Sales Manager | NMLS #1414515
Branch NMLS #1828011
Posted On October 31, 2017
Last week, the Mortgage Bankers Association (MBA) issued a forecast of $1.2 trillion in purchase mortgage originations during 2018. Despite the expected 7.3 percent increase in new purchases, the MBA predicts a 28.3 percent decrease in refinance originations. The combined predictions would result in a composite decrease of $1.60 trillion in total originations.
This year, home buyers and sellers have faced numerous challenges in terms of availability and affordability. While buyer demand remains strong, available homes for sale is constricting the market leading to home price apperception. Mortgage rates are trending upwards as well, reacting to this year’s two federal rate hikes, further impacting affordability as down payment expectations grow and overall home costs increase. Though the job market has strengthened, and unemployment continues to drop to historic lows, wage growth has been stagnant, limiting the ability to amass personal savings.
An annual Experian survey showed more than one-third of Americans aged 18 to 34 reported they were likely to opt out of homeownership entirely over the next decade, up 8 percent from 2016’s results. Median home values have increased over 20 percent from 2007 to 2017, while real wages have failed to surpass 10 percent growth over the same period of time. National Association of Realtors chief economist Lawrence Yun explains, “there’s a mismatch. Even over the last five years, home prices have easily exceeded income and wage growth.”

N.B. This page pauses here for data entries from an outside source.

Lemma Encode_JPEG_opaque_view_witness :
  Encode (draw_Quantizer := unit) (draw_Drawer := unit) (OtherImage := unit)
    recording_codec
    {| FormatOption.Format := JPEG; FormatOption.EncodeOption := [Quality 90] |}
    (initial_State sample_opaque_heap) [] (NRGBA_ptr sample_NRGBA)
  = {| state := initial_State sample_opaque_heap;
       sink :=
         [jpeg_Encode
            (RGBA_ptr {| image.RGBA.Pix := image.NRGBA.Pix sample_NRGBA;
                         image.RGBA.Stride := 8;
                         image.RGBA.Rect := image.NRGBA.Rect sample_NRGBA |})
            {| jpeg.Quality := 90 |}];
       ret := Returns None |} /\
  Encode (draw_Quantizer := unit) (draw_Drawer := unit) (OtherImage := unit)
    recording_codec
    {| FormatOption.Format := JPEG; FormatOption.EncodeOption := [Quality 90] |}
    (initial_State sample_translucent_heap) [] (NRGBA_ptr sample_NRGBA)
  = {| state := initial_State sample_translucent_heap;
       sink := [jpeg_Encode (NRGBA_ptr sample_NRGBA) {| jpeg.Quality := 90 |}];
       ret := Returns None |}.
Proof.
  split.
  - refine (proj1 (proj2 (proj2
      (Encode_JPEG_opaque_view unit unit unit _ recording_codec
         {| FormatOption.Format := JPEG;
            FormatOption.EncodeOption := [Quality 90] |}
         (initial_State sample_opaque_heap) [] eq_refl))) sample_NRGBA _ _).
    + now apply (sample_NRGBA_well_formed _ [10; 20; 30; 255; 40; 50; 60; 255]).
    + intros x y [Hx Hy]. unfold sample_NRGBA in Hx, Hy. simpl in Hx, Hy.
      assert (y = 0) as -> by lia.
      assert (x = 0 \/ x = 1) as [-> | ->] by lia; reflexivity.
  - refine (proj1 (proj2 (proj2 (proj2
      (Encode_JPEG_opaque_view unit unit unit _ recording_codec
         {| FormatOption.Format := JPEG;
            FormatOption.EncodeOption := [Quality 90] |}
         (initial_State sample_translucent_heap) [] eq_refl)))) sample_NRGBA _ _).
    + now apply (sample_NRGBA_well_formed _ [10; 20; 30; 255; 40; 50; 60; 254]).
    + exists 1, 0. split; [unfold image.NRGBA.In_Rect, sample_NRGBA; simpl; lia|].
      vm_compute. discriminate.
Defined.

(** For a format of the registry [Encode] ends in a codec call, unless
    [Opaque] panics first. *)
Lemma Encode_reaches_codec (draw_Quantizer draw_Drawer OtherImage : Type)
    (f : FormatOption.t draw_Quantizer draw_Drawer)
    (st : State draw_Quantizer draw_Drawer) (img : Image OtherImage) :
  FormatOption.Format f ∈ [JPEG; PNG; GIF; TIFF; BMP; PDF] ->
  (exists c,
     forall (Writer : Type)
            (codec : CodecCall draw_Quantizer draw_Drawer OtherImage ->
                     gmap positive (list Z) -> Writer -> Writer * run error)
            (w : Writer),
       Encode codec f st w img = invoke codec (state_after f st) w c) \/
  (FormatOption.Format f = JPEG /\
   exists n, img = NRGBA_ptr n /\ image.NRGBA.Opaque (heap st) n = Panics).
Proof.
  intros Hin.
  apply elem_of_cons in Hin as [HF | Hin].
  { destruct img as [n | r | m].
    - destruct (image.NRGBA.Opaque (heap st) n) as [|[]] eqn:Hop.
      + right. split; [exact HF|]. now exists n.
      + left. eexists. intros Writer codec w. now apply Encode_JPEG_Opaque.
      + left. eexists. intros Writer codec w. now apply Encode_JPEG_not_Opaque.
    - left. eexists. intros Writer codec w. now apply Encode_JPEG_not_NRGBA.
    - left. eexists. intros Writer codec w. now apply Encode_JPEG_not_NRGBA. }
  left.
  repeat (apply elem_of_cons in Hin as [HF | Hin];
          [eexists; intros Writer codec w; unfold Encode; rewrite HF; reflexivity|]).
  inversion Hin.
Qed.

(** For any other format [Encode] falls through the switch. *)
Lemma Encode_fallthrough (draw_Quantizer draw_Drawer OtherImage Writer : Type)
    (codec : CodecCall draw_Quantizer draw_Drawer OtherImage ->
             gmap positive (list Z) -> Writer -> Writer * run error)
    (f : FormatOption.t draw_Quantizer draw_Drawer)
    (st : State draw_Quantizer draw_Drawer) (w : Writer) (img : Image OtherImage) :
  FormatOption.Format f ∉ [JPEG; PNG; GIF; TIFF; BMP; PDF] ->
  Encode codec f st w img
  = {| state := state_after f st; sink := w;
       ret := Returns (errors_New "unsupported image format") |}.
Proof.
  intros Hnin. unfold Encode.
  repeat match goal with
         | |- context [FormatOption.Format f =? ?k] =>
             destruct (Z.eqb_spec (FormatOption.Format f) k) as [Heq | _];
             [exfalso; apply Hnin; rewrite Heq; set_solver|]
         end.
  reflexivity.
Qed.

Section OrNilFacts.
Context {draw_Quantizer draw_Drawer : Type}.
Local Abbreviation EncodeOption := (EncodeOption draw_Quantizer draw_Drawer).

Lemma has_nil_true (options : list (option EncodeOption)) :
  has_nil options = true <-> None ∈ options.
Proof.
  induction options as [|[o|] options IH]; simpl.
  - split; [discriminate|]. intros H. inversion H.
  - rewrite IH. split.
    + intros H. now apply elem_of_cons; right.
    + intros [H | H]%elem_of_cons; [discriminate|exact H].
  - split; [|reflexivity]. intros _. apply elem_of_cons. now left.
Qed.

Lemma has_nil_false (options : list (option EncodeOption)) :
  has_nil options = false <-> None ∉ options.
Proof.
  rewrite <- has_nil_true. destruct (has_nil options); split; congruence.
Qed.

End OrNilFacts.

Section EncodeOrNilFacts.
Context {draw_Quantizer draw_Drawer OtherImage Writer : Type}.
Variable codec :
  CodecCall draw_Quantizer draw_Drawer OtherImage ->
  gmap positive (list Z) -> Writer -> Writer * run error.
Variable f : FormatOption_or_nil.t draw_Quantizer draw_Drawer.
Variable st : State draw_Quantizer draw_Drawer.
Variable w : Writer.
Variable img : Image OtherImage.

Lemma Encode_or_nil_no_nil :
  None ∉ FormatOption_or_nil.EncodeOption f ->
  Encode_or_nil codec f st w img
  = Encode codec (FormatOption_or_nil.called f) st w img.
Proof. intros Hnil%has_nil_false. unfold Encode_or_nil. now rewrite Hnil. Qed.

Lemma Encode_or_nil_nil :
  None ∈ FormatOption_or_nil.EncodeOption f ->
  Encode_or_nil codec f st w img
  = {| state := state_after (FormatOption_or_nil.called f) st;
       sink := w;
       ret := Panics |}.
Proof. intros Hnil%has_nil_true. unfold Encode_or_nil. now rewrite Hnil. Qed.

End EncodeOrNilFacts.

(** C5. [Encode] reaches a codec exactly for the six formats.  On a
    [FormatOption] none of whose options is nil: for JPEG, PNG, GIF,
    TIFF, BMP and PDF it makes one codec call, the same whatever the
    codec and the writer (JPEG unless [Opaque] panics on a malformed
    NRGBA image); for every other value of the [Format] field, -1 and 6
    among them, it calls no codec, leaves the writer as it was and
    returns the error "unsupported image format".  A nil option makes the
    option loop panic before the switch, for any format, with the writer
    as it was; so for a format outside the six the writer is never
    written. *)
Theorem Encode_or_nil_unsupported (draw_Quantizer draw_Drawer OtherImage : Type)
    (f : FormatOption_or_nil.t draw_Quantizer draw_Drawer)
    (st : State draw_Quantizer draw_Drawer) (img : Image OtherImage) :
  (None ∉ FormatOption_or_nil.EncodeOption f ->
   FormatOption_or_nil.Format f ∈ [JPEG; PNG; GIF; TIFF; BMP; PDF] ->
   (exists c,
      forall (Writer : Type)
             (codec : CodecCall draw_Quantizer draw_Drawer OtherImage ->
                      gmap positive (list Z) -> Writer -> Writer * run error)
             (w : Writer),
        Encode_or_nil codec f st w img
        = invoke codec (state_after (FormatOption_or_nil.called f) st) w c) \/
   (FormatOption_or_nil.Format f = JPEG /\
    exists n, img = NRGBA_ptr n /\ image.NRGBA.Opaque (heap st) n = Panics)) /\
  (None ∉ FormatOption_or_nil.EncodeOption f ->
   FormatOption_or_nil.Format f ∉ [JPEG; PNG; GIF; TIFF; BMP; PDF] ->
   forall (Writer : Type)
          (codec : CodecCall draw_Quantizer draw_Drawer OtherImage ->
                   gmap positive (list Z) -> Writer -> Writer * run error)
          (w : Writer),
     Encode_or_nil codec f st w img
     = {| state := state_after (FormatOption_or_nil.called f) st; sink := w;
          ret := Returns (errors_New "unsupported image format") |}) /\
  (None ∈ FormatOption_or_nil.EncodeOption f ->
   forall (Writer : Type)
          (codec : CodecCall draw_Quantizer draw_Drawer OtherImage ->
                   gmap positive (list Z) -> Writer -> Writer * run error)
          (w : Writer),
     Encode_or_nil codec f st w img
     = {| state := state_after (FormatOption_or_nil.called f) st; sink := w;
          ret := Panics |}) /\
  (FormatOption_or_nil.Format f ∉ [JPEG; PNG; GIF; TIFF; BMP; PDF] ->
   forall (Writer : Type)
          (codec : CodecCall draw_Quantizer draw_Drawer OtherImage ->
                   gmap positive (list Z) -> Writer -> Writer * run error)
          (w : Writer),
     sink (Encode_or_nil codec f st w img) = w) /\
  (forall (Writer : Type)
          (codec : CodecCall draw_Quantizer draw_Drawer OtherImage ->
                   gmap positive (list Z) -> Writer -> Writer * run error)
          (w : Writer) options,
     None ∉ options ->
     ret (Encode_or_nil codec
            {| FormatOption_or_nil.Format := -1;
               FormatOption_or_nil.EncodeOption := options |} st w img)
     = Returns (errors_New "unsupported image format") /\
     ret (Encode_or_nil codec
            {| FormatOption_or_nil.Format := 6;
               FormatOption_or_nil.EncodeOption := options |} st w img)
     = Returns (errors_New "unsupported image format")).
Proof.
  split; [|split; [|split; [|split]]].
  - intros Hnil Hin.
    destruct (Encode_reaches_codec _ _ _ (FormatOption_or_nil.called f) st img Hin)
      as [[c Hc] | Hpanic]; [left|right; exact Hpanic].
    exists c. intros Writer codec w.
    rewrite Encode_or_nil_no_nil by assumption. apply Hc.
  - intros Hnil Hnin Writer codec w.
    rewrite Encode_or_nil_no_nil by assumption.
    now apply Encode_fallthrough.
  - intros Hnil Writer codec w. now apply Encode_or_nil_nil.
  - intros Hnin Writer codec w.
    destruct (has_nil (FormatOption_or_nil.EncodeOption f)) eqn:Hnil.
    + apply has_nil_true in Hnil. now rewrite Encode_or_nil_nil.
    + apply has_nil_false in Hnil. rewrite Encode_or_nil_no_nil by assumption.
      now rewrite Encode_fallthrough.
  - intros Writer codec w options Hnil.
    split; (rewrite Encode_or_nil_no_nil by assumption;
            rewrite Encode_fallthrough; [reflexivity|];
            simpl; apply (bool_decide_unpack _); vm_compute; exact I).
Qed.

From MBA chief economist and senior vice president of research and industry technology, Michael Frantantoni, “the housing market has been hamstrung by insufficient supply with inventories of homes remarkably low given the home price growth we have experienced.” Despite these inventory concerns, Frantantoni concludes, “the job market remains strong, demographic trends are quite favorable, mortgage credit is becoming more available to qualified borrowers, and home prices should continue to rise. All the pieces are in place for stronger growth in 2018 and beyond.”